→ The task
Copy out each line below exactly as written.

+ + + + + + +

(** The result of [instagramGetUrl]: [{ url_list, type }]. *)
Record IgResponse := {
  url_list : list string;
  media_type : string }.     (* igResponse.type *)

(** What the libraries answer while one request is served.  Nothing is
    assumed about them: each request may see a different [World]. *)
Record World := {
  ytdl_validateURL : string -> bool;
  ytdl_getInfo : string -> Exc Info;
  ytdl_chooseFormat : list Format -> Exc Format;
  instagramGetUrl : string -> Exc IgResponse }.

(** The calls into the libraries, as recorded in the call log. *)
Inductive ExtCall : Type :=
| CallGetInfo (url : string)
| CallChooseFormat
| CallYtdl (url : string)
| CallInstagramGetUrl (url : string).

End Extractors.
Import Extractors.

(** ** The response cache (node-cache) *)

Module NodeCache.

(** Modelled from the spec: node-cache is a dependency and its code is
    not part of the repository.  Spec 3 (CacheEntry) and 4.3 give its
    contract: [get(key) -> Option], [set(key, value)] with a fixed
    time-to-live counted from insertion, entries expiring passively.
    An entry is kept with the instant at which it expires, and a lookup
    past that instant finds nothing.  Times are milliseconds, as
    [Date.now()]. *)
Record Entry := { value : JSValue; expires : Z }.

(** [new NodeCache({ stdTTL: 3600 })], in seconds. *)
Definition stdTTL : Z := 3600.

(** Modelled from the spec: [cache.get(key)] of node-cache, a copy of
    the stored value while the entry lives and [undefined] otherwise
    (spec 4.3). *)
Definition get (c : gmap string Entry) (now : Z) (key : string) : JSValue :=
  match c !! key with
  | Some e => if (now <=? expires e)%Z then clone (value e) else JUndefined
  | None => JUndefined
  end.

(** Modelled from the spec: [cache.set(key, value)] of node-cache, an
    entry holding a copy of the value, which lives [stdTTL] seconds from
    now (spec 3, CacheEntry). *)
Definition set (c : gmap string Entry) (now : Z) (key : string) (v : JSValue)
  : gmap string Entry :=
  <[key := {| value := clone v; expires := (now + stdTTL * 1000)%Z |}]> c.

End NodeCache.

(** ** Handlers: state, early responses and exceptions *)

Module Handler.

(** [res.status(code).json(payload)] and [res.send(text)]. *)
Inductive Body : Type :=
| JsonBody (v : JSValue)
| TextBody (s : string)
| OpaqueBody (what : string)
| EmptyBody.

Record Reply := { code : Z; payload : Body }.

(** What a route handler can change: the cache, and the log of calls it
    made into the extraction libraries. *)
Record HState := {
  cache : gmap string NodeCache.Entry;
  calls : list ExtCall }.

(** A statement block either runs to its end with a value, throws, or
    leaves the handler through [return res....json(...)]. *)
Inductive Outcome (A : Type) : Type :=
| Val (a : A)
| Thrown (message : string)
| Sent (r : Reply).
Arguments Val {A} a.
Arguments Thrown {A} message.
Arguments Sent {A} r.

Definition H (A : Type) : Type := HState -> Outcome A * HState.

Definition ret {A} (a : A) : H A := fun s => (Val a, s).

Definition bind {A B} (m : H A) (k : A -> H B) : H B :=
  fun s =>
    match m s with
    | (Val a, s') => k a s'
    | (Thrown e, s') => (Thrown e, s')
    | (Sent r, s') => (Sent r, s')
    end.

Definition throw {A} (message : string) : H A := fun s => (Thrown message, s).

(** [return res.status(code).json(v)] *)
Definition respond {A} (code : Z) (v : JSValue) : H A :=
  fun s => (Sent {| code := code; payload := JsonBody v |}, s).

(** [try { m } catch (error) { h(error.message) }]: a [return] inside the
    block is not an exception and leaves through the handler untouched. *)
Definition try_catch {A} (m : H A) (h : string -> H A) : H A :=
  fun s =>
    match m s with
    | (Thrown e, s') => h e s'
    | other => other
    end.

(** A call into a library: logged, then its answer or its exception. *)
Definition call {A} (c : ExtCall) (answer : Exc A) : H A :=
  fun s =>
    let s' := {| cache := cache s; calls := calls s ++ [c] |} in
    match answer with
    | Ok a => (Val a, s')
    | Throw e => (Thrown e, s')
    end.

Definition cache_get (now : Z) (key : string) : H JSValue :=
  fun s => (Val (NodeCache.get (cache s) now key), s).

Definition cache_set (now : Z) (key : string) (v : JSValue) : H unit :=
  fun s => (Val tt, {| cache := NodeCache.set (cache s) now key v; calls := calls s |}).

(** [xs[0].url] over an array of objects: reading a property of
    [undefined] is a TypeError. *)
Definition first_url (xs : list string) : H string :=
  match xs !! 0%nat with
  | Some u => ret u
  | None => throw "Cannot read properties of undefined (reading 'url')"
  end.

(** [xs[0]] over an array of strings. *)
Definition index0 (xs : list string) : JSValue :=
  match xs !! 0%nat with
  | Some u => JStr u
  | None => JUndefined
  end.

End Handler.
Import Handler.

Notation "'let!' x ':=' m 'in' k" := (bind m (fun x => k))
  (at level 10, x name, m at level 100, k at level 200).
Notation "'run!' m 'in' k" := (bind m (fun _ => k))
  (at level 10, m at level 100, k at level 200).

(** The JSON error body [{ success: false, error }]. *)
Definition error_body (message : string) : JSValue :=
  JObj [("success", JBool false); ("error", JStr message)].

(** ** The Express middleware chain *)

Module Express.

(** The request methods of the model.  Other methods are left out, HEAD
    among them, which Express serves through the GET handlers and answers
    without a body. *)
Inductive Method : Type := GET | POST | OPTIONS.

(** An incoming request, reduced to what the application reads.  [path]
    is the path as the router compares it (Express ignores case and a
    trailing slash); query parameters are strings or absent; [ip] is
    [req.ip]; [body_error] is the message of the exception
    [express.json()] raises on a malformed JSON body, if any; [time] is
    [Date.now()] when the request is served. *)
Record Request := {
  method : Method;
  path : string;
  query_url : Param;
  query_platform : Param;
  ip : string;
  origin : option string;
  body_error : option string;
  time : Z }.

+ + + + + + +

→ Task answer
(** The result of [instagramGetUrl]: [{ url_list, type }]. *)
Record IgResponse := {
  url_list : list string;
  media_type : string }.     (* igResponse.type *)

(** What the libraries answer while one request is served.  Nothing is
    assumed about them: each request may see a different [World]. *)
Record World := {
  ytdl_validateURL : string -> bool;
  ytdl_getInfo : string -> Exc Info;
  ytdl_chooseFormat : list Format -> Exc Format;
  instagramGetUrl : string -> Exc IgResponse }.

(** The calls into the libraries, as recorded in the call log. *)
Inductive ExtCall : Type :=
| CallGetInfo (url : string)
| CallChooseFormat
| CallYtdl (url : string)
| CallInstagramGetUrl (url : string).

End Extractors.
Import Extractors.

(** ** The response cache (node-cache) *)

Module NodeCache.

(** Modelled from the spec: node-cache is a dependency and its code is
    not part of the repository.  Spec 3 (CacheEntry) and 4.3 give its
    contract: [get(key) -> Option], [set(key, value)] with a fixed
    time-to-live counted from insertion, entries expiring passively.
    An entry is kept with the instant at which it expires, and a lookup
    past that instant finds nothing.  Times are milliseconds, as
    [Date.now()]. *)
Record Entry := { value : JSValue; expires : Z }.

(** [new NodeCache({ stdTTL: 3600 })], in seconds. *)
Definition stdTTL : Z := 3600.

(** Modelled from the spec: [cache.get(key)] of node-cache, a copy of
    the stored value while the entry lives and [undefined] otherwise
    (spec 4.3). *)
Definition get (c : gmap string Entry) (now : Z) (key : string) : JSValue :=
  match c !! key with
  | Some e => if (now <=? expires e)%Z then clone (value e) else JUndefined
  | None => JUndefined
  end.

(** Modelled from the spec: [cache.set(key, value)] of node-cache, an
    entry holding a copy of the value, which lives [stdTTL] seconds from
    now (spec 3, CacheEntry). *)
Definition set (c : gmap string Entry) (now : Z) (key : string) (v : JSValue)
  : gmap string Entry :=
  <[key := {| value := clone v; expires := (now + stdTTL * 1000)%Z |}]> c.

End NodeCache.

(** ** Handlers: state, early responses and exceptions *)

Module Handler.

(** [res.status(code).json(payload)] and [res.send(text)]. *)
Inductive Body : Type :=
| JsonBody (v : JSValue)
| TextBody (s : string)
| OpaqueBody (what : string)
| EmptyBody.

Record Reply := { code : Z; payload : Body }.

(** What a route handler can change: the cache, and the log of calls it
    made into the extraction libraries. *)
Record HState := {
  cache : gmap string NodeCache.Entry;
  calls : list ExtCall }.

(** A statement block either runs to its end with a value, throws, or
    leaves the handler through [return res....json(...)]. *)
Inductive Outcome (A : Type) : Type :=
| Val (a : A)
| Thrown (message : string)
| Sent (r : Reply).
Arguments Val {A} a.
Arguments Thrown {A} message.
Arguments Sent {A} r.

Definition H (A : Type) : Type := HState -> Outcome A * HState.

Definition ret {A} (a : A) : H A := fun s => (Val a, s).

Definition bind {A B} (m : H A) (k : A -> H B) : H B :=
  fun s =>
    match m s with
    | (Val a, s') => k a s'
    | (Thrown e, s') => (Thrown e, s')
    | (Sent r, s') => (Sent r, s')
    end.

Definition throw {A} (message : string) : H A := fun s => (Thrown message, s).

(** [return res.status(code).json(v)] *)
Definition respond {A} (code : Z) (v : JSValue) : H A :=
  fun s => (Sent {| code := code; payload := JsonBody v |}, s).

(** [try { m } catch (error) { h(error.message) }]: a [return] inside the
    block is not an exception and leaves through the handler untouched. *)
Definition try_catch {A} (m : H A) (h : string -> H A) : H A :=
  fun s =>
    match m s with
    | (Thrown e, s') => h e s'
    | other => other
    end.

(** A call into a library: logged, then its answer or its exception. *)
Definition call {A} (c : ExtCall) (answer : Exc A) : H A :=
  fun s =>
    let s' := {| cache := cache s; calls := calls s ++ [c] |} in
    match answer with
    | Ok a => (Val a, s')
    | Throw e => (Thrown e, s')
    end.

Definition cache_get (now : Z) (key : string) : H JSValue :=
  fun s => (Val (NodeCache.get (cache s) now key), s).

Definition cache_set (now : Z) (key : string) (v : JSValue) : H unit :=
  fun s => (Val tt, {| cache := NodeCache.set (cache s) now key v; calls := calls s |}).

(** [xs[0].url] over an array of objects: reading a property of
    [undefined] is a TypeError. *)
Definition first_url (xs : list string) : H string :=
  match xs !! 0%nat with
  | Some u => ret u
  | None => throw "Cannot read properties of undefined (reading 'url')"
  end.

(** [xs[0]] over an array of strings. *)
Definition index0 (xs : list string) : JSValue :=
  match xs !! 0%nat with
  | Some u => JStr u
  | None => JUndefined
  end.

End Handler.
Import Handler.

Notation "'let!' x ':=' m 'in' k" := (bind m (fun x => k))
  (at level 10, x name, m at level 100, k at level 200).
Notation "'run!' m 'in' k" := (bind m (fun _ => k))
  (at level 10, m at level 100, k at level 200).

(** The JSON error body [{ success: false, error }]. *)
Definition error_body (message : string) : JSValue :=
  JObj [("success", JBool false); ("error", JStr message)].

(** ** The Express middleware chain *)

Module Express.

(** The request methods of the model.  Other methods are left out, HEAD
    among them, which Express serves through the GET handlers and answers
    without a body. *)
Inductive Method : Type := GET | POST | OPTIONS.

(** An incoming request, reduced to what the application reads.  [path]
    is the path as the router compares it (Express ignores case and a
    trailing slash); query parameters are strings or absent; [ip] is
    [req.ip]; [body_error] is the message of the exception
    [express.json()] raises on a malformed JSON body, if any; [time] is
    [Date.now()] when the request is served. *)
Record Request := {
  method : Method;
  path : string;
  query_url : Param;
  query_platform : Param;
  ip : string;
  origin : option string;
  body_error : option string;
  time : Z }.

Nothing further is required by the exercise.